Text responses to the initial question were very diverse. Many gave evidence of misconception, especially about p values or NHST. We content analyzed the responses, and decided that two classifications would best represent them in relation to our primary aim of comparing CI and NHST approaches to inference. First, we coded each response as stating or implying the two studies gave similar – or consistent or the same – results (e.g., “Both studies found some effectiveness of treatment.”, “There is an improved way of treating insomnia.”), or gave different or conflicting results (e.g., “…two essentially contradictory results”, “conflicting finding”), or did not justify either of these options.

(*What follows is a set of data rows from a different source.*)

(** * container/conductor/utils.py: role fingerprints and image configuration

    A shallow embedding of the conductor utilities of ansible-container:
    [metadata_to_image_config], [get_role_fingerprint] (with its local
    helpers [hash_file], [hash_dir], [hash_role] and
    [get_dependencies_for_role]) and [get_content_from_role].

    Python 2 byte strings ([str]) are Rocq [string]s (one [ascii] per byte),
    dictionaries are finite maps, exceptions are an explicit outcome. *)

From Stdlib Require Import ZArith List Ascii String Lia.
From stdpp Require Import base option list gmap strings fin_maps pretty.

(** ** hashlib.sha256

    The digest library is not part of the repository; the fingerprint is the
    SHA-256 (FIPS 180-4) of everything passed to [update], so the function is
    written out here over 32-bit words held in [Z]. *)

Module SHA256.
Local Open Scope Z_scope.

Definition w32 (x : Z) : Z := Z.land x 0xffffffff.
Definition rotr (n x : Z) : Z :=
  w32 (Z.lor (Z.shiftr x n) (Z.shiftl x (32 - n))).

Definition Ch (x y z : Z) : Z :=
  Z.lxor (Z.land x y) (Z.land (w32 (Z.lnot x)) z).
Definition Maj (x y z : Z) : Z :=
  Z.lxor (Z.lxor (Z.land x y) (Z.land x z)) (Z.land y z).
Definition bsig0 (x : Z) : Z := Z.lxor (Z.lxor (rotr 2 x) (rotr 13 x)) (rotr 22 x).
Definition bsig1 (x : Z) : Z := Z.lxor (Z.lxor (rotr 6 x) (rotr 11 x)) (rotr 25 x).
Definition ssig0 (x : Z) : Z := Z.lxor (Z.lxor (rotr 7 x) (rotr 18 x)) (Z.shiftr x 3).
Definition ssig1 (x : Z) : Z := Z.lxor (Z.lxor (rotr 17 x) (rotr 19 x)) (Z.shiftr x 10).

(** The round constants are the first 32 bits of the fractional parts of
    the cube roots of the first 64 primes, the initial hash value those of
    the square roots of the first 8 primes. *)
Definition is_prime (n : Z) : bool :=
  forallb (fun d => negb (n mod d =? 0)) (seqZ 2 (n - 2)).

Definition primes : list Z := List.filter is_prime (seqZ 2 310).

(** The largest [r] below [2 ^ bit] past [r0] whose [k]-th power is at most
    [n], found bit by bit. *)
Fixpoint root_bits (k n : Z) (bit : nat) (r : Z) : Z :=
  match bit with
  | O => r
  | S bit' =>
      let r' := r + 2 ^ Z.of_nat bit' in
      root_bits k n bit' (if r' ^ k <=? n then r' else r)
  end.

Definition fractional_root (k p : Z) : Z :=
  w32 (root_bits k (p * 2 ^ (32 * k)) 40 0).

Definition K : list Z := map (fractional_root 3) primes.

Definition H0 : list Z := map (fractional_root 2) (firstn 8 primes).

Definition word_at (l : list Z) (i : nat) : Z := nth i l 0.

(** Message schedule, produced from a sliding window of the last 16 words. *)
Definition next_word (win : list Z) : Z :=
  w32 (ssig1 (word_at win 14) + word_at win 9 + ssig0 (word_at win 1) + word_at win 0).

Fixpoint schedule (n : nat) (win : list Z) : list Z :=
  match n with
  | O => []
  | S n' => word_at win 0 :: schedule n' (tl win ++ [next_word win])
  end.

(** One round on the working variables a..h (kept as a list of eight). *)
Definition round (v : list Z) (kw : Z * Z) : list Z :=
  let a := word_at v 0 in let b := word_at v 1 in
  let c := word_at v 2 in let d := word_at v 3 in
  let e := word_at v 4 in let f := word_at v 5 in
  let g := word_at v 6 in let h := word_at v 7 in
  let t1 := w32 (h + bsig1 e + Ch e f g + fst kw + snd kw) in
  let t2 := w32 (bsig0 a + Maj a b c) in
  [w32 (t1 + t2); a; b; c; w32 (d + t1); e; f; g].

Fixpoint be_word (bs : list Z) (acc : Z) : Z :=
  match bs with
  | [] => acc
  | b :: bs' => be_word bs' (Z.lor (Z.shiftl acc 8) b)
  end.

Fixpoint words_of (n : nat) (bs : list Z) : list Z :=
  match n with
  | O => []
  | S n' => be_word (firstn 4 bs) 0 :: words_of n' (skipn 4 bs)
  end.

Definition compress (hv : list Z) (block : list Z) : list Z :=
  let ws := schedule 64 (words_of 16 block) in
  let v := fold_left round (combine K ws) hv in
  map (fun p => w32 (fst p + snd p)) (combine hv v).

Fixpoint process (n : nat) (hv : list Z) (bs : list Z) : list Z :=
  match n with
  | O => hv
  | S n' => process n' (compress hv (firstn 64 bs)) (skipn 64 bs)
  end.

Definition be_bytes (n : nat) (x : Z) : list Z :=
  map (fun i => Z.land (Z.shiftr x (8 * Z.of_nat i)) 0xff) (rev (seq 0 n)).

Definition pad (msg : list Z) : list Z :=
  let len := Z.of_nat (length msg) in
  msg ++ [0x80] ++ repeat 0 (Z.to_nat ((55 - len) mod 64)) ++ be_bytes 8 (8 * len).

Definition digest_words (msg : list Z) : list Z :=
  let p := pad msg in
  process (Nat.div (length p) 64) H0 p.

Definition hex_digit (x : Z) : ascii :=
  ascii_of_N (Z.to_N (if x <? 10 then 48 + x else 87 + x)).

Definition hex_of_byte (b : Z) : string :=
  String (hex_digit (Z.shiftr b 4)) (String (hex_digit (Z.land b 0xf)) EmptyString).

Definition bytes_of_string (s : string) : list Z :=
  map (fun c => Z.of_N (N_of_ascii c)) (list_ascii_of_string s).

(** [hashlib.sha256(s).hexdigest()] *)
Definition hexdigest (s : string) : string :=
  String.concat ""
    (map hex_of_byte (flat_map (be_bytes 4) (digest_words (bytes_of_string s)))).

End SHA256.

(** ** Outcomes of a call

    A call returns a value, raises an exception, or exceeds every recursion
    depth it is given ([Diverge], produced only by [hash_role]). *)

Inductive exn :=
| ResolutionError | IOError | ParseError
| AttributeError | TypeError | ValueError | IndexError.

Inductive outcome (A : Type) : Type :=
| Ok (a : A)
| Raise (e : exn)
| Diverge.
Arguments Ok {A} a.
Arguments Raise {A} e.
Arguments Diverge {A}.

Global Instance outcome_ret : MRet outcome := @Ok.
Global Instance outcome_bind : MBind outcome := fun A B f m =>
  match m with
  | Ok a => f a
  | Raise e => Raise e
  | Diverge => Diverge
  end.
Global Instance outcome_fmap : FMap outcome := fun A B f m =>
  match m with
  | Ok a => Ok (f a)
  | Raise e => Raise e
  | Diverge => Diverge
  end.

Definition terminates {A} (m : outcome A) : Prop := m <> Diverge.
Definition returns {A} (m : outcome A) : Prop := exists a, m = Ok a.
Definition raises {A} (m : outcome A) : Prop := exists e, m = Raise e.

(** [for x in xs: acc = body(acc, x)], stopping at the first exception. *)
Fixpoint for_each {A S} (body : S -> A -> outcome S) (acc : S) (xs : list A)
  : outcome S :=
  match xs with
  | [] => Ok acc
  | x :: xs' => acc' ← body acc x; for_each body acc' xs'
  end.

(** [[f(x) for x in xs]] *)
Fixpoint comprehension {A B} (f : A -> outcome B) (xs : list A)
  : outcome (list B) :=
  match xs with
  | [] => Ok []
  | x :: xs' => y ← f x; ys ← comprehension f xs'; Ok (y :: ys)
  end.

(** ** Python values

    The documents handled here come out of a YAML loader: scalars, lists and
    mappings with string keys. *)

#[warnings="-register-all"]
Inductive pyval :=
| PNone
| PBool (b : bool)
| PInt (z : Z)
| PStr (s : string)
| PList (l : list pyval)
| PDict (d : gmap string pyval).

Definition empty_dict : pyval := PDict ∅.

(** [if v:] *)
Definition truthy (v : pyval) : bool :=
  match v with
  | PNone => false
  | PBool b => b
  | PInt z => negb (z =? 0)%Z
  | PStr s => negb (String.eqb s "")
  | PList l => match l with [] => false | _ => true end
  | PDict d => negb (bool_decide (d = ∅))
  end.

Second, we coded responses to the CI formats as mentioning NHST (CI-as-NHST, including any mention of p values, significance, a null hypothesis, or whether or not a CI includes zero), or not (Not-CI-as-NHST). Responses in the latter category may have referred to CIs in some other way, perhaps mentioning intervals or overlap, or may have made no reference to CIs. We developed detailed coding rules, and took care the two classifications relied on different terms and so were based on different aspects of a response. Two coders independently coded all responses. For each coder, the two classifications were undertaken more than a week apart, to reduce any influence of memory for particular responses. When making the second classification, the coder was blind to the first.
The two coders classified the 330 text responses as similar, different or unclassifiable, and agreed in 302/330 (91.5%) cases, Cohen’s κ = 0.86. We labeled a response Similar or Different if both coders identified it as such. There were 140 text responses labeled Similar and 108 labeled Different, in similar proportions for each discipline. Of these, 81/126 (64.3%) text responses to CI formats were Similar, slightly more than the 59/122 (48.4%) Similar responses to NHST. The difference was 15.9 percentage points [3.6, 27.6]. The correlation of Similar-Different with Consistent scores was r = 0.63. The corresponding correlation with Effective scores was r = 0.47, confirming Similar text responses tended to go with ratings the new treatment is more effective.

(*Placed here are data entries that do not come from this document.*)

(** One decimal: the digits of the nearest tenth, a point before the last. *)
Lemma format_fixed_1 (x : Q) :
  ∃ n : Z,
    (Qabs (inject_Z n - 10 * Qabs x) <= 1 # 2)%Q ∧
    format_fixed 1 x =
      (sign_of x ++ dec (n / 10) ++ "." ++ String (digit_char (n mod 10)) "")%string.
Proof.
  exists (rne (Qabs x * pow10 1)). split.
  - pose proof (rne_error (Qabs x * pow10 1)) as Hr.
    change (pow10 1) with 10%Q in *.
    apply Qabs_Qle_condition in Hr. apply Qabs_Qle_condition.
    destruct Hr. split; lra.
  - unfold format_fixed. change (10 ^ Z.of_nat 1)%Z with 10%Z.
    cbn [dec_fixed Z.of_nat Pos.of_succ_nat].
    rewrite Z.mod_mod by lia. reflexivity.
Qed.

(** No decimal: the digits of the nearest integer. *)
Lemma format_fixed_0 (x : Q) :
  ∃ n : Z,
    (Qabs (inject_Z n - Qabs x) <= 1 # 2)%Q ∧
    format_fixed 0 x = (sign_of x ++ dec n)%string.
Proof.
  exists (rne (Qabs x * pow10 0)). split.
  - pose proof (rne_error (Qabs x * pow10 0)) as Hr.
    change (pow10 0) with 1%Q in *.
    apply Qabs_Qle_condition in Hr. apply Qabs_Qle_condition.
    destruct Hr. split; lra.
  - unfold format_fixed. change (10 ^ Z.of_nat 0)%Z with 1%Z.
    cbv beta iota zeta. rewrite Z.div_1_r, append_empty_r. reflexivity.
Qed.

(** The text of every bar is [format_value] of the row's value. *)
Lemma create_arr_waterfall_text (arr : list ArrRow) :
  wf_text (create_arr_waterfall arr) = map (fun r => format_value (a_value r)) arr.
Proof. reflexivity. Qed.

(** C2, as amended: the magnitude of the value decides.  A value whose
    absolute value is at least 1,000,000 is shown as "$X.XM", the value in
    millions with one decimal; any other value is shown as "$XK", the
    value in thousands rounded to an integer.  A negative value keeps its
    sign after the dollar sign. *)
Theorem format_value_rule (val : Q) :
  value_rule Qabs val ∧
  (∃ n : Z,
     (Qabs (inject_Z n - 10 * Qabs (fdiv val 1000000)) <= 1 # 2)%Q ∧
     millions_text val =
       ("$" ++ (sign_of (fdiv val 1000000) ++ dec (n / 10) ++ "." ++
                String (digit_char (n mod 10)) "") ++ "M")%string) ∧
  (∃ n : Z,
     (Qabs (inject_Z n - Qabs (fdiv val 1000)) <= 1 # 2)%Q ∧
     thousands_text val =
       ("$" ++ (sign_of (fdiv val 1000) ++ dec n) ++ "K")%string).
Proof.
  split; [|split].
  - unfold value_rule, format_value, millions_text, thousands_text.
    destruct (Qle_bool 1000000 (Qabs val)) eqn:Hbig.
    + split; [reflexivity|]. intros Hsmall.
      apply Qle_bool_iff in Hbig. lra.
    + split; [|reflexivity]. intros Hge.
      apply Qle_bool_iff in Hge. congruence.
  - destruct (format_fixed_1 (fdiv val 1000000)) as (n & Hn & Htext).
    exists n. split; [exact Hn|]. unfold millions_text. by rewrite Htext.
  - destruct (format_fixed_0 (fdiv val 1000)) as (n & Hn & Htext).
    exists n. split; [exact Hn|]. unfold thousands_text. by rewrite Htext.
Qed.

For our second classification, the two coders classified the 161 text responses to CI formats as CI-as-NHST, or Not-CI-as-NHST, and agreed in 145/161 (90.1%) cases, Cohen’s κ = 0.80. We labeled a text response CI-as-NHST, or Not-CI-as-NHST if the coders agreed. There were 64 CI-as-NHST, and 81 Not-CI-as-NHST text responses, in similar proportions for each discipline. Even though the CI format emails made no mention of NHST, in 64/145 (44.1%) cases the respondent mentioned NHST in his or her text comments. The correlation of this classification of text responses with Consistent scores was small, r = −0.22 [−0.37, −0.06], and with Effective scores negligible, r = −0.08 [−0.24, 0.08]. There was thus only a small tendency for text responses that mentioned NHST when interpreting a CI format to go with ratings indicating the two results conflicted.
We examined the association between the two classifications of text responses, for the 112 responses assigned values on both. Figure 7 shows that 40.0% of CI-as-NHST responses were classified as Similar, whereas 94.7% of Not-CI-as-NHST responses were classified as Similar. This striking difference of 54.7 percentage points [38.7, 67.1] indicates that a respondent interpreting CI results who made any mention of NHST in his or her text comment most likely (in 60% of cases) also stated the two results differed. In contrast, if no mention was made of NHST the respondent almost certainly (95%) stated or implied the two results were similar.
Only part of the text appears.